### Task statement
Nothing outside the range below should be printed. Output exactly the lines from the line with "apply IH. unfold" to the line with "pose proof (λ", both included.

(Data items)
▽

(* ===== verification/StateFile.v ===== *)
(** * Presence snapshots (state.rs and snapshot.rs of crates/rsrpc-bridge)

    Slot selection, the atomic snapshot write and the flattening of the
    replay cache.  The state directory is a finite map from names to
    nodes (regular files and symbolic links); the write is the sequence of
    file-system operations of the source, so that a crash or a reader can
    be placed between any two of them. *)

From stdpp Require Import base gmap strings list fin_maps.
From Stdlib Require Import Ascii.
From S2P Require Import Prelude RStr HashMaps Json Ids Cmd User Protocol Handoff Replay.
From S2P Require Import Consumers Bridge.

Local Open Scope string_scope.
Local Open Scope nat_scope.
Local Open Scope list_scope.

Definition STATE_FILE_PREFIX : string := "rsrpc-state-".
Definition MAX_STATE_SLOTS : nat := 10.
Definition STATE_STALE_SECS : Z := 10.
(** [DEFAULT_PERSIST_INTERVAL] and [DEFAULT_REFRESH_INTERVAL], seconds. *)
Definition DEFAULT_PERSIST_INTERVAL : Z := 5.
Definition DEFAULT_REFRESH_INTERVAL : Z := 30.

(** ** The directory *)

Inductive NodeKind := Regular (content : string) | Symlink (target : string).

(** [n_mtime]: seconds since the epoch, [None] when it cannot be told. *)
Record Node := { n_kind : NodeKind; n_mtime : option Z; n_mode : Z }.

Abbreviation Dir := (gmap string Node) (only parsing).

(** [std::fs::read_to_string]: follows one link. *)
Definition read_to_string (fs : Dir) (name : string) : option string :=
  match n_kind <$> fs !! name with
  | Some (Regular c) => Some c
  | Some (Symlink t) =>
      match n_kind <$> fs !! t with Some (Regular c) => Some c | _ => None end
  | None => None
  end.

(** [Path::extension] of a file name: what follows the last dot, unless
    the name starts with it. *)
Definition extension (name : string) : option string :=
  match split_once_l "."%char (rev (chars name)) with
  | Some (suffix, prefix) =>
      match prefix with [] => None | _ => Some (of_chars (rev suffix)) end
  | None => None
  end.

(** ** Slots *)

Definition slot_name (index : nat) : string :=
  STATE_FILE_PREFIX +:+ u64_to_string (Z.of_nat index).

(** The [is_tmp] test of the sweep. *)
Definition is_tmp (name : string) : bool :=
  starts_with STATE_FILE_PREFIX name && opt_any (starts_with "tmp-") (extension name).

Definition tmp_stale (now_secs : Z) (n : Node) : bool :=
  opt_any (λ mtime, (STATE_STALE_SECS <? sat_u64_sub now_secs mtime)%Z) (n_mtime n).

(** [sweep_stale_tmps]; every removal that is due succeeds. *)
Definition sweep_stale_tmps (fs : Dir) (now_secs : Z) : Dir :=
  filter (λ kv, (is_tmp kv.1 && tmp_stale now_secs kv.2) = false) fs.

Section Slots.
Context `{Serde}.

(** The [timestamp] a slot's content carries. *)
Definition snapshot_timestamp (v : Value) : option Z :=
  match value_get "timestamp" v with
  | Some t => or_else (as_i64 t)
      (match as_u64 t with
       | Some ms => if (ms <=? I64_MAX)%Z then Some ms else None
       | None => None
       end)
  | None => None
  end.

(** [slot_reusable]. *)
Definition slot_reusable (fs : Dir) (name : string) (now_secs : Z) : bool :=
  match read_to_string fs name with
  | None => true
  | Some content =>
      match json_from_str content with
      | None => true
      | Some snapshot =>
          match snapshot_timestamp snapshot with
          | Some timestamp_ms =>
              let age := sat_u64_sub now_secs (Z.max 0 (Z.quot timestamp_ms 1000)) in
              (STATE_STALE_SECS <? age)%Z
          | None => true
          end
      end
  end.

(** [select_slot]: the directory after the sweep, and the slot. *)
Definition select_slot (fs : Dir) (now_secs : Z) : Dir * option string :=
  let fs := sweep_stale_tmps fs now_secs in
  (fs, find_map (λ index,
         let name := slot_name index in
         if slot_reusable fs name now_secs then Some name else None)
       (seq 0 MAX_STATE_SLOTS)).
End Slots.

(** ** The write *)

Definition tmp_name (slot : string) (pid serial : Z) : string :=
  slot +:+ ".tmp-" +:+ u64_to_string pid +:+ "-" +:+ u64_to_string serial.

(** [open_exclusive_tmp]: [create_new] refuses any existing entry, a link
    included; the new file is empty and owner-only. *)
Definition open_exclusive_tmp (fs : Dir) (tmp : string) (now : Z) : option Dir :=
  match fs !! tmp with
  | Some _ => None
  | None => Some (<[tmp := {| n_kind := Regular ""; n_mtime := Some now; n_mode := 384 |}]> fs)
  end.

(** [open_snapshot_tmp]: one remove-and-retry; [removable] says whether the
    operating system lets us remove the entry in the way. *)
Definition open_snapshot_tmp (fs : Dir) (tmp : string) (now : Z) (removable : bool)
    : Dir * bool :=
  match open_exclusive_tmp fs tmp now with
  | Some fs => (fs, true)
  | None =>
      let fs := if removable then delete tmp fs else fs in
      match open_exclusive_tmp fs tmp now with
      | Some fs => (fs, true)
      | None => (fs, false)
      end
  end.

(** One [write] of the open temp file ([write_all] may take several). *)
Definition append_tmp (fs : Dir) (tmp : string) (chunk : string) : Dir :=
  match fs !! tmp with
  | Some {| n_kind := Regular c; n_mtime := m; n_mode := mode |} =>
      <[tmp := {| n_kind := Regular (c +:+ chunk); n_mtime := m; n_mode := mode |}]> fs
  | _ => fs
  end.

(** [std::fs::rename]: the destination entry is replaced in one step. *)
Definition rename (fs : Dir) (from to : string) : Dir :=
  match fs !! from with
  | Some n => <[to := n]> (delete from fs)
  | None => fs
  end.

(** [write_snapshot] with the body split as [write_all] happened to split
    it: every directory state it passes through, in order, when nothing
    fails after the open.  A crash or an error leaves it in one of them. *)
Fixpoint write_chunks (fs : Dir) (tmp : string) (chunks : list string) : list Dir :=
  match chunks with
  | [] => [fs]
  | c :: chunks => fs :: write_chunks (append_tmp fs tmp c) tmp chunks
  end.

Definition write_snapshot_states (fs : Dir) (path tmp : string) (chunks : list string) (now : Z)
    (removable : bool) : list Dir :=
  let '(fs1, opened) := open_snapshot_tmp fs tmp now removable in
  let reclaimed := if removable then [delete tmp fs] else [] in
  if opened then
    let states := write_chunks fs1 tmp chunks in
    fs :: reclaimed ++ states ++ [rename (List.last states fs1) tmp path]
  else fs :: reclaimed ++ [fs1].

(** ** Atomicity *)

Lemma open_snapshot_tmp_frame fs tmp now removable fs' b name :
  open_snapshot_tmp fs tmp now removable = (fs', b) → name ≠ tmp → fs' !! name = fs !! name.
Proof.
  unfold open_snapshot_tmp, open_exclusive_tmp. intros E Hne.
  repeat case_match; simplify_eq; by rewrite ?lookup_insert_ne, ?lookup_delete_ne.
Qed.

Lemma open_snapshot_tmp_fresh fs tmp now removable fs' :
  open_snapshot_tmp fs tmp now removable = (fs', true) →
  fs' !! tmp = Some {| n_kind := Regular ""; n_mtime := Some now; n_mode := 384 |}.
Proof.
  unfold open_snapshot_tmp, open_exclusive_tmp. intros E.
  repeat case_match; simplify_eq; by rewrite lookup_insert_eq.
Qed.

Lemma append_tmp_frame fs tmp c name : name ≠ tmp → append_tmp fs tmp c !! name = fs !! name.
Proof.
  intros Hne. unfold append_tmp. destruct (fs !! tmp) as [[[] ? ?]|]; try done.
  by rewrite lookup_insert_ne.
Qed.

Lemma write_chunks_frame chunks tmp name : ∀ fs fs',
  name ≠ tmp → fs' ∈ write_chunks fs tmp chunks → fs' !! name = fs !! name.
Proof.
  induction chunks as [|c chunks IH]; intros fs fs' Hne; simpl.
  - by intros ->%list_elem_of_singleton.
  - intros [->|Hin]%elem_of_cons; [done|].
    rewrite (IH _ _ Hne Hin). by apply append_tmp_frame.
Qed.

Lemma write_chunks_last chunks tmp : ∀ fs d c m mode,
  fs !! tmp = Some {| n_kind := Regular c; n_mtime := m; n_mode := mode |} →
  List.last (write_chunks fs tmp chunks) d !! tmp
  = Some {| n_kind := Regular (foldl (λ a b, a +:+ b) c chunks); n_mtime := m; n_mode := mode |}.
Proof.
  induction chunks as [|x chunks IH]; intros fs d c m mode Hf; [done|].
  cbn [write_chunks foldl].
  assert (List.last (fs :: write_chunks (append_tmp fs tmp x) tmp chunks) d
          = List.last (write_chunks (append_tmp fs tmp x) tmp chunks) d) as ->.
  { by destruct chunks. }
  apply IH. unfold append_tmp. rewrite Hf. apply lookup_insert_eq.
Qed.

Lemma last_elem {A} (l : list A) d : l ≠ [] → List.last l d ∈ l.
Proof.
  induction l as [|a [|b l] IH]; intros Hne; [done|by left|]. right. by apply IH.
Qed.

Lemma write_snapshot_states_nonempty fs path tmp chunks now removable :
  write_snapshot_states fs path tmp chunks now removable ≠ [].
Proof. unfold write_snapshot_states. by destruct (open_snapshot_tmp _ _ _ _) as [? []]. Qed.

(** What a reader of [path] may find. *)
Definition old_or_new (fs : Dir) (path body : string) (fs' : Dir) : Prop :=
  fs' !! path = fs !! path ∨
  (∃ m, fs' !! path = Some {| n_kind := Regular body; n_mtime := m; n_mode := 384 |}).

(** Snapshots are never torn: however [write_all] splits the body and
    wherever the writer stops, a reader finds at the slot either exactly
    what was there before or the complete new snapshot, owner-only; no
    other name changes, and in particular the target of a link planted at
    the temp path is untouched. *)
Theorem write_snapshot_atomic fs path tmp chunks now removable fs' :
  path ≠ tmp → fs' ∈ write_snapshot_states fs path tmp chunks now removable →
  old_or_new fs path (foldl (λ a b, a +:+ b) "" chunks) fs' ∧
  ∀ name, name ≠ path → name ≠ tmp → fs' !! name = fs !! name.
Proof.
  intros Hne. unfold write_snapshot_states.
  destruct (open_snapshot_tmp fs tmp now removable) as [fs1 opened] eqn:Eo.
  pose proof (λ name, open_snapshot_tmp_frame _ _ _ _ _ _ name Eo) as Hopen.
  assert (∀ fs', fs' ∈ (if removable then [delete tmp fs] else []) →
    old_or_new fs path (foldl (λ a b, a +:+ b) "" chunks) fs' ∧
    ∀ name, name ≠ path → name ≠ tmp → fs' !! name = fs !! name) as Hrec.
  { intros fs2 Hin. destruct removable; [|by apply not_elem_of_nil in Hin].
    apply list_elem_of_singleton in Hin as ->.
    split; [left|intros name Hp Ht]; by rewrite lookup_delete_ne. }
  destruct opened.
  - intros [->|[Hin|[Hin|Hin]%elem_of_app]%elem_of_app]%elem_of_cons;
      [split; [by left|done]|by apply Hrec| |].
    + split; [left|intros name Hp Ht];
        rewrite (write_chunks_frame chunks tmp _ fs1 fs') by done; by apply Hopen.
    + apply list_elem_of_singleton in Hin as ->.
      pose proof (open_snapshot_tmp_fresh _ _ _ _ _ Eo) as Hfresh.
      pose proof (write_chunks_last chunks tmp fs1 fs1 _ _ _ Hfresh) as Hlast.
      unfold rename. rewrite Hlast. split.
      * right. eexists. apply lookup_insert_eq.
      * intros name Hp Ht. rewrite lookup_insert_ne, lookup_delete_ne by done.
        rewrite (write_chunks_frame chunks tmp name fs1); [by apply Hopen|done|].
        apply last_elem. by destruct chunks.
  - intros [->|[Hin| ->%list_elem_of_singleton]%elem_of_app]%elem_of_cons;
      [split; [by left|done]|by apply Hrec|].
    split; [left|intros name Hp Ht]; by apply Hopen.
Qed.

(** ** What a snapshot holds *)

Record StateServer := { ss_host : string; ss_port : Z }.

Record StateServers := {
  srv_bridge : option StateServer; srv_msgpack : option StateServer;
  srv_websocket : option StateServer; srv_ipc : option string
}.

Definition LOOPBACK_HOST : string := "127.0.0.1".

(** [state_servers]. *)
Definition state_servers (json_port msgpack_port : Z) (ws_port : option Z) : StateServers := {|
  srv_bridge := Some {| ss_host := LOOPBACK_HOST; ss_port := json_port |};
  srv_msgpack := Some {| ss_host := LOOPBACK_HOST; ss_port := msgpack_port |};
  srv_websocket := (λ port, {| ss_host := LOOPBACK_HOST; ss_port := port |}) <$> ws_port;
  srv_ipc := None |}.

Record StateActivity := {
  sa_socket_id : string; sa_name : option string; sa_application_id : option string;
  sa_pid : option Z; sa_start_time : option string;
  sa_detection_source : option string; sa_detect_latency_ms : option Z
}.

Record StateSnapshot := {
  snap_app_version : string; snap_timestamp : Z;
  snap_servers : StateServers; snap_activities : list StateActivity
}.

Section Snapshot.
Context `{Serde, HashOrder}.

△

### Solution for this problem
  apply IH. unfold append_tmp. rewrite Hf. apply lookup_insert_eq.
Qed.

Lemma last_elem {A} (l : list A) d : l ≠ [] → List.last l d ∈ l.
Proof.
  induction l as [|a [|b l] IH]; intros Hne; [done|by left|]. right. by apply IH.
Qed.

Lemma write_snapshot_states_nonempty fs path tmp chunks now removable :
  write_snapshot_states fs path tmp chunks now removable ≠ [].
Proof. unfold write_snapshot_states. by destruct (open_snapshot_tmp _ _ _ _) as [? []]. Qed.

(** What a reader of [path] may find. *)
Definition old_or_new (fs : Dir) (path body : string) (fs' : Dir) : Prop :=
  fs' !! path = fs !! path ∨
  (∃ m, fs' !! path = Some {| n_kind := Regular body; n_mtime := m; n_mode := 384 |}).

(** Snapshots are never torn: however [write_all] splits the body and
    wherever the writer stops, a reader finds at the slot either exactly
    what was there before or the complete new snapshot, owner-only; no
    other name changes, and in particular the target of a link planted at
    the temp path is untouched. *)
Theorem write_snapshot_atomic fs path tmp chunks now removable fs' :
  path ≠ tmp → fs' ∈ write_snapshot_states fs path tmp chunks now removable →
  old_or_new fs path (foldl (λ a b, a +:+ b) "" chunks) fs' ∧
  ∀ name, name ≠ path → name ≠ tmp → fs' !! name = fs !! name.
Proof.
  intros Hne. unfold write_snapshot_states.
  destruct (open_snapshot_tmp fs tmp now removable) as [fs1 opened] eqn:Eo.
  pose proof (λ name, open_snapshot_tmp_frame _ _ _ _ _ _ name Eo) as Hopen.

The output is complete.